After the 2002 season, costumes got smaller (a trend that has continued), routines became more complex and practices more frequent. Non-dancing “ambassadors” — who are ineligible for the alumni association — began making the rounds in corporate luxury boxes. The annual calendar took on even greater importance, and cheerleaders have been expected to participate in a press of international promotions.

BUT CORPORATE INFLUENCE can’t change that relationships that spring from the cheerleader experience. Goode said that many cheerleaders have met their husbands like she did, during promotional events. Antonini-Cefaratti fondly recalled two encounters with dramatically different outcomes. “I was actually tackled by Joe Theisman on the sideline,” she said. “Of course it hurt quite a bit, but when I got up, I thought, ‘It’s okay.’”

The star quarterback had been forced out-of-bonds while carrying the ball.

“And there I was,” Antonini-Cefaratti said, “in the way.”

But all she took from the encounter were some bruises. Things worked out better with a fan in the stands she met only decades later. Her cheerleading career put Antonini-Cefaratti in front of her future husband every week. His family has had season tickets on the 40-yard line for 50 years. “When I was cheering he was actually watching me in the stands. But he was only 11 years old.”

It may have been a good thing they met for the first time long after Antonini-Cefaratti hung up her uniform. “They were not very attractive,” she said of the 1970’s era uniforms. “They were pretty deadly.” “I can’t believe I’m even holding this thing,” said Antonini-Cefaratti after Lamb brought down the bright red dress. “I never liked it.”

Lamb recalled sitting in an airplane to Taiwan surrounded by her teammates madly sewing beads onto their uniforms to have them ready for their first foreign exhibition. She was lucky enough to be seated next to a helpful Taiwanese tailor.

Dazelina was wearing her outfit with a traditional pleated skirt. She said she liked it. “When she puts it on she’ll go to the mirror with her pom-poms,” her mother said.

When Lamb produced the 2002 uniform from storage, Goode looked with bemusement at the tiny piece of white fabric in her lap. “I like it a lot,” she said. "As soon as you get in it you feel kind of special and glamorous.

“My second year the shorts got smaller. They barely cover your behind. Every year they seem to get smaller.”

Lamb said that the night before Super Bowl XVIII, the director decided they would make a statement. “We thought we’d get a little daring.”

Each cheerleader put on her top, and the director came around with a pair of scissors. She snipped off the fringes to reveal the women’s stomachs.

SPEAKING OF THE SUPER BOWL, Lamb recalled the flight from D.C. to L.A. in a jet chartered by Cooke and decorated with Redskins seat covers. The pilot played the fight song over the intercom and the cheerleaders partied across the continent with D.C. VIP’s like former Mayor Marion Berry.

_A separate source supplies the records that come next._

(* ------------------------------------------------------------------ *)
(** ** When a run reports no error *)

Lemma flat_map_nil A B (f : A -> list B) (l : list A) :
  flat_map f l = [] <-> forall x, In x l -> f x = [].
Proof.
  induction l as [|a l IH]; cbn [flat_map].
  - split; [intros _ x []|reflexivity].
  - split.
    + intros H. apply app_eq_nil in H as [Ha Hl].
      intros x [<-|Hx]; [exact Ha|]. now apply IH.
    + intros H. rewrite (H a (or_introl eq_refl)). cbn [app].
      apply IH. intros x Hx. apply H. now right.
Qed.

Lemma filter_nil A (p : A -> bool) (l : list A) :
  filter p l = [] <-> forall x, In x l -> p x = false.
Proof.
  induction l as [|a l IH]; cbn [filter].
  - split; [intros _ x []|reflexivity].
  - destruct (p a) eqn:E; split.
    + discriminate.
    + intros H. rewrite (H a (or_introl eq_refl)) in E. discriminate.
    + intros H x [<-|Hx]; [exact E|]. now apply IH.
    + intros H. apply IH. intros x Hx. apply H. now right.
Qed.

Lemma at_most_one A (p : A -> bool) (l : list A) :
  NoDup l ->
  ((length (filter p l) < 2)%nat <->
   forall a b, In a l -> In b l -> p a = true -> p b = true -> a = b).
Proof.
  intros Hnd. split.
  - intros Hlen a b Ha Hb Hpa Hpb.
    assert (Ha' : In a (filter p l)) by (apply filter_In; auto).
    assert (Hb' : In b (filter p l)) by (apply filter_In; auto).
    destruct (filter p l) as [|x [|y rest]]; [contradiction| |].
    + destruct Ha' as [<-|[]]. destruct Hb' as [<-|[]]. reflexivity.
    + cbn [length] in Hlen. lia.
  - intros H. pose proof (NoDup_filter p Hnd) as Hnf.
    destruct (filter p l) as [|x [|y rest]] eqn:E; cbn [length]; try lia.
    exfalso.
    assert (Hx : In x (filter p l)) by (rewrite E; now left).
    assert (Hy : In y (filter p l)) by (rewrite E; right; now left).
    apply filter_In in Hx as [Hx Hpx]. apply filter_In in Hy as [Hy Hpy].
    pose proof (H x y Hx Hy Hpx Hpy) as <-.
    inversion Hnf as [|? ? Hn _]; subst. apply Hn. now left.
Qed.

Lemma truthy_nonempty (i : string) : truthy i = true <-> i <> ""%string.
Proof.
  unfold truthy. rewrite negb_true_iff. apply String.eqb_neq.
Qed.

Lemma has_id_iff (i : string) (d : DataFile) :
  has_id i d = true <-> df_id d = Some i.
Proof.
  unfold has_id. destruct (df_id d) as [j|]; [|split; discriminate].
  rewrite String.eqb_eq. split; [now intros ->|now intros [= ->]].
Qed.

Lemma index_declares (dfs : list DataFile) (x : string) :
  dict_mem x (fst (fold_left index_add dfs ([], []))) = true <->
  x <> ""%string /\ exists o, In o dfs /\ df_id o = Some x.
Proof.
  destruct (fold_index_add dfs) as [_ Hix]. specialize (Hix x).
  unfold index_holds in Hix. unfold dict_mem.
  destruct (truthy x) eqn:Et.
  - destruct Hix as [-> _]. apply truthy_nonempty in Et.
    destruct (filter (has_id x) dfs) as [|o rest] eqn:E; cbn [hd_error].
    + split; [discriminate|]. intros (_ & o & Ho & Hid). exfalso.
      assert (Hin : In o (filter (has_id x) dfs))
        by (apply filter_In; split; [exact Ho|now apply has_id_iff]).
      rewrite E in Hin. contradiction.
    + split; [|reflexivity]. intros _. split; [exact Et|].
      assert (Hin : In o (filter (has_id x) dfs)) by (rewrite E; now left).
      apply filter_In in Hin as [Ho Hid]. exists o.
      split; [exact Ho|now apply has_id_iff].
  - destruct Hix as [-> _]. split; [discriminate|]. intros (Hne & _).
    apply truthy_nonempty in Hne. congruence.
Qed.

Lemma index_counts (dfs : list DataFile) :
  snd (fold_left index_add dfs ([], [])) = [] <->
  forall i, i <> ""%string -> (length (filter (has_id i) dfs) < 2)%nat.
Proof.
  destruct (fold_index_add dfs) as [_ Hix]. split.
  - intros E i Hi. specialize (Hix i). unfold index_holds in Hix.
    apply truthy_nonempty in Hi. rewrite Hi, E in Hix.
    destruct Hix as [_ Hd]. cbn [dict_get] in Hd.
    destruct (2 <=? length (filter (has_id i) dfs))%nat eqn:E2;
      [discriminate|]. apply Nat.leb_gt in E2. exact E2.
  - intros H.
    destruct (snd (fold_left index_add dfs ([], []))) as [|[k c] rest] eqn:E;
      [reflexivity|]. exfalso.
    specialize (Hix k). unfold index_holds in Hix. rewrite E in Hix.
    cbn [dict_get] in Hix. rewrite String.eqb_refl in Hix.
    destruct (truthy k) eqn:Et.
    + apply truthy_nonempty in Et. specialize (H k Et).
      destruct Hix as [_ Hd]. apply Nat.leb_gt in H. rewrite H in Hd.
      discriminate.
    + destruct Hix as [_ Hd]. discriminate.
Qed.

Lemma file_errors_nil (root : string) (do_fix : bool) (w : World)
    (jf : JsonFile) :
  is_not_object root jf = false ->
  (file_errors root do_fix w jf = [] <->
   exists pairs,
     classify root jf = Object pairs /\ id_accepted pairs = true /\
     (do_fix = true -> fs_write_error w (path_join root (jf_rel jf)) = None)).
Proof.
  unfold is_not_object, file_errors, id_accepted.
  destruct (classify root jf) as [e|v|pairs]; intros Hno.
  - split; [discriminate|]. intros (p & Hp & _). discriminate.
  - discriminate.
  - split.
    + intros H. apply app_eq_nil in H as [H1 H2]. exists pairs.
      split; [reflexivity|]. split.
      * destruct (dict_get "id" pairs) as [[]|]; try reflexivity;
          discriminate.
      * intros ->.
        destruct (fs_write_error w (path_join root (jf_rel jf)));
          [discriminate|reflexivity].
    + intros (p & Hp & Hid & Hw). injection Hp as <-.
      destruct do_fix.
      * rewrite (Hw eq_refl), app_nil_r.
        destruct (dict_get "id" pairs) as [[]|]; try reflexivity;
          discriminate.
      * rewrite app_nil_r.
        destruct (dict_get "id" pairs) as [[]|]; try reflexivity;
          discriminate.
Qed.

(** X22.  A run that returns reports no error exactly when every file
    loads to an object whose [id] is a string, null or absent, every
    rewrite asked for succeeds, no two records declare the same non-empty
    identifier, every reference is non-empty and names the identifier of a
    record of the tree, and the schema pass finds no error. *)
Theorem no_error_exactly_when_clean (w : World)
    (utcnow root schema_dir : string) (do_fix fail_on_warning : bool)
    (listing : list JsonFile) (r : Run) :
  data_listing w = Some listing ->
  NoDup (map jf_rel (collect_json_files listing)) ->
  analyze w utcnow root schema_dir do_fix fail_on_warning = Returned r ->
  let files := collect_json_files listing in
  let dfs := datafiles_of root files in
  errors (report r) = [] <->
  (forall jf, In jf files ->
     exists pairs,
       classify root jf = Object pairs /\ id_accepted pairs = true /\
       (do_fix = true ->
        fs_write_error w (path_join root (jf_rel jf)) = None)) /\
  (forall d1 d2 i,
      In d1 dfs -> In d2 dfs -> i <> ""%string ->
      df_id d1 = Some i -> df_id d2 = Some i -> d1 = d2) /\
  (forall d x,
      In d dfs -> In x (df_deps d) ->
      x <> ""%string /\ exists o, In o dfs /\ df_id o = Some x) /\
  (forall d, In d dfs -> errors (schema_findings w schema_dir d) = []).
Proof.
  intros Hl Hnd Hr files dfs.
  apply analyze_inv in Hr as [[Hn _]|(listing' & Hl' & Hok & ->)];
    [congruence|].
  rewrite Hl in Hl'. injection Hl' as <-. fold files in Hok, Hnd.
  cbn [report errors]. unfold run_errors. fold files. fold dfs.
  unfold build_index. fold dfs.
  pose proof (datafiles_of_NoDup root files Hnd) as Hndr. fold dfs in Hndr.
  assert (Hndd : NoDup dfs) by (eapply NoDup_map_inv; exact Hndr).
  assert (H1 : flat_map (file_errors root do_fix w) files = [] <->
               forall jf, In jf files ->
                 exists pairs,
                   classify root jf = Object pairs /\
                   id_accepted pairs = true /\
                   (do_fix = true ->
                    fs_write_error w (path_join root (jf_rel jf)) = None)).
  { rewrite flat_map_nil. split; intros H jf Hjf.
    - apply (file_errors_nil root do_fix w jf); [|now apply H].
      rewrite <- not_true_iff_false. intros Hn.
      assert (Hex : existsb (is_not_object root) files = true)
        by (apply existsb_exists; eauto).
      congruence.
    - apply (file_errors_nil root do_fix w jf); [|now apply H].
      rewrite <- not_true_iff_false. intros Hn.
      assert (Hex : existsb (is_not_object root) files = true)
        by (apply existsb_exists; eauto).
      congruence. }
  assert (H2 : duplicate_errors (fst (fold_left index_add dfs ([], [])))
                 (snd (fold_left index_add dfs ([], []))) = [] <->
               forall d1 d2 i,
                 In d1 dfs -> In d2 dfs -> i <> ""%string ->
                 df_id d1 = Some i -> df_id d2 = Some i -> d1 = d2).
  { unfold duplicate_errors. split.
    - intros H d1 d2 i Hd1 Hd2 Hi E1 E2. apply map_eq_nil in H.
      apply (proj1 (index_counts dfs)) with (i := i) in H; [|exact Hi].
      apply (proj1 (at_most_one _ (has_id i) dfs Hndd) H d1 d2 Hd1 Hd2);
        now apply has_id_iff.
    - intros H.
      assert (E : snd (fold_left index_add dfs ([], [])) = []).
      { apply index_counts. intros i Hi.
        apply (at_most_one _ (has_id i) dfs Hndd).
        intros a b Ha Hb Hpa Hpb.
        apply (H a b i Ha Hb Hi); now apply has_id_iff. }
      now rewrite E. }
  assert (H3 : unresolved_errors dfs (fst (fold_left index_add dfs ([], [])))
               = [] <->
               forall d x,
                 In d dfs -> In x (df_deps d) ->
                 x <> ""%string /\ exists o, In o dfs /\ df_id o = Some x).
  { rewrite (unresolved_errors_closed _ _ Hndr), flat_map_nil. split.
    - intros H d x Hd Hx. specialize (H d Hd).
      destruct (missing_refs _ d) eqn:Em; [|discriminate].
      unfold missing_refs in Em.
      apply (proj1 (filter_nil _ _ _)) with (x := x) in Em; [|exact Hx].
      apply negb_false_iff in Em. now apply index_declares.
    - intros H d Hd.
      assert (Em : missing_refs (fst (fold_left index_add dfs ([], []))) d
                   = []).
      { unfold missing_refs. apply filter_nil. intros x Hx.
        apply negb_false_iff. apply index_declares. now apply (H d). }
      now rewrite Em. }
  assert (H4 : flat_map (fun df => errors (schema_findings w schema_dir df))
                 dfs = [] <->
               forall d, In d dfs ->
                         errors (schema_findings w schema_dir d) = [])
    by apply flat_map_nil.
  split.
  - intros H. apply app_eq_nil in H as [E1 H].
    apply app_eq_nil in H as [E2 H]. apply app_eq_nil in H as [E3 E4].
    split; [now apply H1|]. split; [now apply H2|].
    split; [now apply H3|now apply H4].
  - intros (C1 & C2 & C3 & C4).
    rewrite (proj2 H1 C1), (proj2 H2 C2), (proj2 H3 C3), (proj2 H4 C4).
    reflexivity.
Qed.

But the cheerleaders’ excitement peaked as they stood in the tunnel of the Rose Bowl. “The adrenaline that is running through your veins right before you go on the field is so hard to describe. You’re so pumped up. We just couldn’t stay still,” Lamb said.

Even cheerleaders who have never reached the Super Bowl get to taste that feeling each gameday. Dazelina has been in two games already, and will perform again on Dec. 3 in a game against the Atlanta Falcons. She admitted to being “a little bit” nervous before performing for 90,000 people, but ultimately, it was fun.

“There’s nothing like hearing all those people screaming and being excited to see you,” said Goode. “I think some people are as excited to see the cheerleaders as to see the players.”